A quienes condenan a sus
semejantes a la pobreza y dan sentido a la idea de que “tras cada gran fortuna
siempre hay un crimen” la ley les castiga de forma menos severa. El motivo es
simple. Nunca antes han sido condenados. Nunca han manchado sus manos en
sangre.
Pero no es cierto. Porque
toda la sangre vertida ya sea por falta de asistencia sanitaria, por hambre o
por no ver otra salida a la situación que la de acabar con nuestra vida, aunque
no les haya salpicado físicamente si lo ha hecho moralmente.
Y si observamos con
atención cada céntimo acumulado en cuentas corrientes en paraísos fiscales
podemos apreciar que está manchado con la sangre y el sufrimiento de alguien.
Para los verdugos alguien
anónimo para la familia de la víctima un ser querido con nombre y apellidos,
sueños, ilusiones rotos por la codicia, la ambición y la imperiosa necesidad para
algunos de saciar sus apetitos desmedidos.
Podrán lucir trajes de
diseño y complementos de refinada factura.

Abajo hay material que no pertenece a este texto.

(** C10.  Detection-history invariant.  Under a constant window length of at
    least one frame, in every frame processed with a non-empty layout, after
    any sequence of earlier frames from the initial state, and for every key
    [i] of the layout: the state the frame leaves is the one reached by
    running the hysteresis loop from the turn of key [i] on (followed by the
    release loop when no hand is detected), and at that turn the sample of
    this frame has already been pushed: the history of the key is its earlier
    window with the sample appended, of a length between 1 and
    [SMOOTHING_FRAMES], hence not empty.  The turn therefore does not take the
    branch guarded by [history.length === 0]: it leaves the histories as they
    are and decides by the thresholds, and in a frame with hands the window
    stored for the key is the pushed one. *)
Theorem C10_history_pushed_before_hysteresis (canvasWidth canvasHeight : Q)
    (transformPointForDetection : Q -> Q -> point) (cfg : Config)
    (earlier : list FrameInput) (exportKeys : list Key) (frameCount : Z)
    (stabilizedLandmarks : list Hand) (i : nat) :
  (1 <= SMOOTHING_FRAMES cfg)%nat ->
  (i < length exportKeys)%nat ->
  let e := runFrames canvasWidth canvasHeight transformPointForDetection cfg
                     earlier initialEngine in
  let raw :=
    limitKeys canvasWidth canvasHeight transformPointForDetection exportKeys
      stabilizedLandmarks
      (snd (processHandsFrom canvasWidth canvasHeight transformPointForDetection
              cfg exportKeys frameCount 0 stabilizedLandmarks (fingers e) [])) in
  let e' := fst (processLandmarkerResults canvasWidth canvasHeight
                   transformPointForDetection cfg exportKeys frameCount
                   stabilizedLandmarks e) in
  let atTurn :=
    turnOf cfg raw
           (updateHistory cfg raw exportKeys (keyDetectionHistory e),
            smoothedActiveKeys e) i in
  let fromTurn :=
    fold_left (smoothKey cfg raw) (seq i (length exportKeys - i)) atTurn in
  let pushed :=
    pushSample cfg (sample raw i) (default [] (keyDetectionHistory e !! i)) in
  (keyDetectionHistory e', smoothedActiveKeys e')
  = match stabilizedLandmarks with
    | [] => drainAll cfg exportKeys fromTurn
    | _ => fromTurn
    end
  /\ fst atTurn !! i = Some pushed
  /\ (1 <= length pushed <= SMOOTHING_FRAMES cfg)%nat
  /\ default [] (fst atTurn !! i) <> []
  /\ fst (smoothKey cfg raw atTurn i) = fst atTurn
  /\ has i (snd (smoothKey cfg raw atTurn i))
     = nextActive cfg (has i (smoothedActiveKeys e)) (detectionRate pushed)
  /\ (stabilizedLandmarks <> [] ->
      keyDetectionHistory e' !! i = Some pushed
      /\ has i (smoothedActiveKeys e')
         = nextActive cfg (has i (smoothedActiveKeys e)) (detectionRate pushed)).
Proof.
  intros HW Hi e raw e' atTurn fromTurn pushed.
  assert (Hkeys : exportKeys <> []) by (intros E; rewrite E in Hi; simpl in Hi; lia).
  assert (Hb : boundedHistory cfg (keyDetectionHistory e)).
  { apply runFrames_bounded. intros j h Hj. discriminate. }
  pose proof (processLandmarkerResults_state canvasWidth canvasHeight
                transformPointForDetection cfg exportKeys frameCount
                stabilizedLandmarks e Hkeys) as Hstate.
  cbv zeta in Hstate. fold raw e' in Hstate.
  rewrite (applySmoothing_from_turn cfg raw exportKeys _ i Hi) in Hstate.
  fold atTurn fromTurn in Hstate.
  destruct (turnOf_key cfg raw
              (updateHistory cfg raw exportKeys (keyDetectionHistory e),
               smoothedActiveKeys e) i) as [Hh Ha].
  fold atTurn in Hh, Ha. cbn [fst snd] in Hh, Ha.
  rewrite updateHistory_lookup in Hh.
  destruct (decide (i < length exportKeys)%nat); [|lia]. fold pushed in Hh.
  pose proof (pushSample_nonempty cfg (sample raw i)
                (default [] (keyDetectionHistory e !! i)) HW) as Hlow.
  pose proof (pushSample_length cfg (sample raw i) _
                (boundedHistory_default cfg _ i Hb)) as Hhigh.
  fold pushed in Hlow, Hhigh.
  assert (Hne : default [] (fst atTurn !! i) <> []).
  { rewrite Hh. simpl. intros E. rewrite E in Hlow. simpl in Hlow. lia. }
  destruct (smoothKey_self cfg raw atTurn i Hne) as [Hsame Hnext].
  rewrite Hh, Ha in Hnext. cbn [default from_option] in Hnext.
  split; [exact Hstate|]. split; [exact Hh|]. split; [lia|]. split; [exact Hne|].
  split; [exact Hsame|]. split; [exact Hnext|].
  intros Hhands.
  assert (Hfrom : (keyDetectionHistory e', smoothedActiveKeys e') = fromTurn)
    by (rewrite Hstate; destruct stabilizedLandmarks; [contradiction | reflexivity]).
  unfold fromTurn in Hfrom.
  replace (length exportKeys - i)%nat with (S (length exportKeys - S i)) in Hfrom by lia.
  cbn [seq fold_left] in Hfrom.
  destruct (applySmoothing_other cfg raw i (seq (S i) (length exportKeys - S i))
              (smoothKey cfg raw atTurn i)) as [H1 H2]; [rewrite in_seq; lia|].
  rewrite <- Hfrom in H1, H2. cbn [fst snd] in H1, H2.
  rewrite H1, H2, Hsame, Hh, Hnext. split; reflexivity.
Qed.
(** [get_lsb_infos()]: the handler covers the [with] block only; the
    [return] with its two look-ups comes after it. *)
Definition get_lsb_infos (st : state) : lsb_result * state :=
  match lsb_read st with
  | (Raise (OSError error), st') => (LsbReturn "not Manjaro" "0.0", snd (print error st'))
  | (Raise e, st') => (LsbRaise (FromFile e), st')
  | (Return None, st') => (LsbRaise ValueError, st')
  | (Return (Some lsb), st') =>
      match sdict_get "CODENAME" lsb with
      | None => (LsbRaise (KeyError "CODENAME"), st')
      | Some codename =>
          match sdict_get "RELEASE" lsb with
          | None => (LsbRaise (KeyError "RELEASE"), st')
          | Some release => (LsbReturn codename release, st')
          end
      end
  end.

(** How often the character [c] occurs in [s]. *)
Fixpoint count_char (c : ascii) (s : string) : nat :=
  match s with
  | EmptyString => 0
  | String x s' => (if Ascii.eqb x c then 1 else 0) + count_char c s'
  end.

(** The line [var=arg] with its line feed. *)
Definition lsb_entry_line (entry : string * string) : string :=
  fst entry +:+ String "=" (snd entry +:+ String (ascii_of_nat 10) EmptyString).

(** The file made of such lines. *)
Fixpoint lsb_text (entries : list (string * string)) : string :=
  match entries with
  | [] => EmptyString
  | entry :: rest => lsb_entry_line entry +:+ lsb_text rest
  end.

(** What the entries say about [key]: the value of the last entry for it
    whose value is not empty, names and values taken as the loop takes
    them (prefix and quotes off, trailing blanks off). *)
Fixpoint lsb_last (key : string) (entries : list (string * string)) : option string :=
  match entries with
  | [] => None
  | (var, arg) :: rest =>
      match lsb_last key rest with
      | Some v => Some v
      | None =>
          if String.eqb key (lsb_var var) &&
             negb (String.eqb (lsb_arg (PyText.rstrip arg)) EmptyString)
          then Some (lsb_arg (PyText.rstrip arg))
          else None
      end
  end.

(** An entry that makes one line of the form [var=arg]: neither part has
    an equals sign or a line feed. *)
Definition lsb_entry_ok (entry : string * string) : bool :=
  (count_char "=" (fst entry) =? 0) && (count_char "=" (snd entry) =? 0) &&
  (count_char (ascii_of_nat 10) (fst entry) =? 0) &&
  (count_char (ascii_of_nat 10) (snd entry) =? 0).

(** What one entry does to the dictionary. *)
Definition lsb_step (lsb : list (string * string)) (entry : string * string)
    : list (string * string) :=
  if negb (String.eqb (lsb_arg (PyText.rstrip (snd entry))) EmptyString)
  then sdict_set (lsb_var (fst entry)) (lsb_arg (PyText.rstrip (snd entry))) lsb
  else lsb.

(** The pair the final [return] makes of a dictionary. *)
Definition lsb_return (codename release : option string) : lsb_result :=
  match codename, release with
  | Some c, Some r => LsbReturn c r
  | None, _ => LsbRaise (KeyError "CODENAME")
  | Some _, None => LsbRaise (KeyError "RELEASE")
  end.

(** An lsb-release file as Manjaro ships it. *)
Definition lsb_sample : list (string * string) :=
  [ ("DISTRIB_ID", "ManjaroLinux");
    ("DISTRIB_RELEASE", "17.1.12");
    ("DISTRIB_CODENAME", "Hakoila");
    ("DISTRIB_DESCRIPTION",
       String Json.dquote ("Manjaro Linux" +:+ String Json.dquote EmptyString)) ].

Definition fs_lsb (text : string) : gmap string node :=
  {[ lsb_release_path := RegFile (Text text) ]}.

(** An i3 configuration that is not text. *)
Definition fs_i3_binary : gmap string node :=
  {[ Sample.i3_config := RegFile Undecodable ]}.

(** * Properties *)

(** ** Strings *)

Example replace_leftmost_first : PyStr.replace "aaa" "aa" "b" = "ba".
Proof. reflexivity. Qed.

Example replace_every_occurrence : PyStr.replace "en_US_x" "_" "-" = "en-US-x".
Proof. reflexivity. Qed.

Example replace_empty_old : PyStr.replace "ab" EmptyString "-" = "-a-b-".
Proof. reflexivity. Qed.

Example slice_short : PyStr.slice_to 2 "C" = "C" ∧ PyStr.slice_to 2 "en_US" = "en".
Proof. split; reflexivity. Qed.

Example contains_empty : PyStr.contains EmptyString EmptyString = true ∧ PyStr.contains "_" "en" = false.
Proof. split; reflexivity. Qed.

Lemma prefix_empty (s : string) : String.prefix EmptyString s = true.
Proof. destruct s; reflexivity. Qed.

Lemma prefix_tilde (c : ascii) (s : string) :
  String.prefix "~" (String c s) = Ascii.eqb c "~".
Proof.
  cbn [String.prefix]. rewrite prefix_empty.
  destruct (ascii_dec "~" c) as [<-|Hne]; [reflexivity|].
  symmetry. apply Ascii.eqb_neq. congruence.
Qed.

Lemma replace_tilde (home_dir path : string) :
  PyStr.replace path "~" home_dir = expand_tilde home_dir path.
Proof.
  unfold PyStr.replace.
  induction path as [|c p IH]; [reflexivity|].
  cbn [PyStr.replace_scan expand_tilde]. rewrite prefix_tilde.
  destruct (Ascii.eqb c "~"); cbn; now rewrite IH.
Qed.

Lemma contains_tilde_occurs (path : string) :
  PyStr.contains "~" path = true ↔ occurs "~"%char path.
Proof.
  induction path as [|c p IH]; cbn [PyStr.contains occurs].
  - split; [discriminate|tauto].
  - rewrite prefix_tilde.
    destruct (Ascii.eqb_spec c "~") as [->|Hne]; cbn [orb].
    + tauto.
    + rewrite IH. tauto.
Qed.

Lemma expand_tilde_id (home_dir path : string) :
  ¬ occurs "~"%char path → expand_tilde home_dir path = path.
Proof.
  induction path as [|c p IH]; cbn [expand_tilde occurs]; [reflexivity|].
  intros H. destruct (Ascii.eqb_spec c "~") as [->|_]; [tauto|].
  rewrite IH; [reflexivity|tauto].
Qed.

(** ** fix_path *)

(** C10: for every path, [fix_path] replaces every occurrence of the
    tilde, wherever it stands in the path and not only in front, by the
    home directory of the current user, and returns a path that contains
    no tilde unchanged. *)
Theorem fix_path_expands_every_tilde (env : environ) (path : string) :
  fix_path env path = expand_tilde (home env) path ∧
  (¬ occurs "~"%char path → fix_path env path = path).
Proof.
  assert (E : fix_path env path = expand_tilde (home env) path).
  { unfold fix_path. destruct (PyStr.contains "~" path) eqn:C.
    - apply replace_tilde.
    - symmetry. apply expand_tilde_id. rewrite <- contains_tilde_occurs. congruence. }
  split; [exact E|].
  intros H. rewrite E. now apply expand_tilde_id.
Qed.

(** C10 at two paths: one with a leading and an inner tilde, one without
    any. *)
Lemma fix_path_expands_every_tilde_witness :
  fix_path (Sample.env None) "~/a~b" = "/home/user/a/home/userb" ∧
  fix_path (Sample.env None) "/etc/lsb-release" = "/etc/lsb-release".
Proof.
  split.
  - rewrite (proj1 (fix_path_expands_every_tilde (Sample.env None) "~/a~b")). reflexivity.
  - apply (proj2 (fix_path_expands_every_tilde (Sample.env None) "/etc/lsb-release")).
    cbn. intros H. repeat (destruct H as [H|H]; [discriminate H|]). exact H.
Defined.

(** ** get_best_locale *)

(** C7: for every saved locale [s] whose catalogue exists, the resolver
    returns [s] unchanged, whatever the system locale and the default
    locale are. *)
Theorem get_best_locale_saved_wins (prefs : preferences) (env : environ)
    (fs : gmap string node) (s : string) :
  asset_exists prefs fs (Some s) = true →
  get_best_locale prefs env fs (Some s) = Return (Some s).
Proof.
  unfold asset_exists, get_best_locale. intros ->. reflexivity.
Qed.

(** C7 with [de] saved and installed, on a French system. *)
Lemma get_best_locale_saved_wins_witness :
  asset_exists Sample.prefs Sample.fs_de (Some "de") = true ∧
  get_best_locale Sample.prefs (Sample.env (Some "fr_FR")) Sample.fs_de (Some "de")
    = Return (Some "de").
Proof.
  split; [reflexivity|].
  apply get_best_locale_saved_wins. reflexivity.
Defined.

(** C1 as stated fails: with only the [en_US] catalogue installed, nothing
    saved and the system locale [en_US], the resolver returns [en-US],
    which has no catalogue and is not the default locale. *)
Lemma get_best_locale_hyphen_unchecked :
  get_best_locale Sample.prefs (Sample.env (Some "en_US")) Sample.fs_en_US None
    = Return (Some "en-US") ∧
  asset_exists Sample.prefs Sample.fs_en_US (Some "en-US") = false ∧
  Some "en-US" ≠ Some (default_locale Sample.prefs).
Proof.
  split; [vm_compute; reflexivity|].
  split; [vm_compute; reflexivity|].
  discriminate.
Qed.

(** C1, amended: with a known system locale the resolver returns, and
    whatever it returns has a catalogue, or is the default locale, or is
    the hyphen form of an underscore-style system locale whose catalogue
    exists under the underscore name (the hyphen form itself is not
    looked up). *)
Theorem get_best_locale_result_asset (prefs : preferences) (env : environ)
    (fs : gmap string node) (saved : option string) :
  (sys_locale env ≠ None → ∃ r, get_best_locale prefs env fs saved = Return r) ∧
  ∀ r, get_best_locale prefs env fs saved = Return r →
    asset_exists prefs fs r = true ∨
    r = Some (default_locale prefs) ∨
    ∃ l, sys_locale env = Some l ∧ PyStr.contains "_" l = true ∧
         r = Some (PyStr.replace l "_" "-") ∧
         asset_exists prefs fs (Some l) = true.
Proof.
  unfold get_best_locale, asset_exists. split.
  - intros Hsys.
    destruct (isfile fs (mo_path prefs saved)); [eauto|].
    destruct (decide (saved = Some (default_locale prefs))); [eauto|].
    destruct (sys_locale env) as [l|]; [|contradiction].
    repeat case_match; eauto.
  - intros r.
    destruct (isfile fs (mo_path prefs saved)) eqn:Hsaved.
    { intros [= <-]. now left. }
    destruct (decide (saved = Some (default_locale prefs))) as [_|_].
    { intros [= <-]. right. now left. }
    destruct (isfile fs (mo_path prefs (sys_locale env))) eqn:Hsys.
    + destruct (sys_locale env) as [l|] eqn:El; [|discriminate].
      destruct (PyStr.contains "_" l) eqn:Hus; intros [= <-].
      * right. right. exists l. auto.
      * now left.
    + destruct (sys_locale env) as [l|] eqn:El; [|discriminate].
      destruct (isfile fs (mo_path prefs (Some (PyStr.slice_to 2 l)))) eqn:H2;
        intros [= <-]; auto.
Qed.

En nada se diferencian de quienes vestían
pieles de animales y portaban espadas.
La única diferencia tal
vez reside en que los verdugos de tiempos antiguos en muchos casos peleaban sus
batallas y que los verdugos modernos pelean las batallas sin salir del despacho
a golpe de botón y en el peor de los casos empleando a intermediarios para no
ensuciarse las manos.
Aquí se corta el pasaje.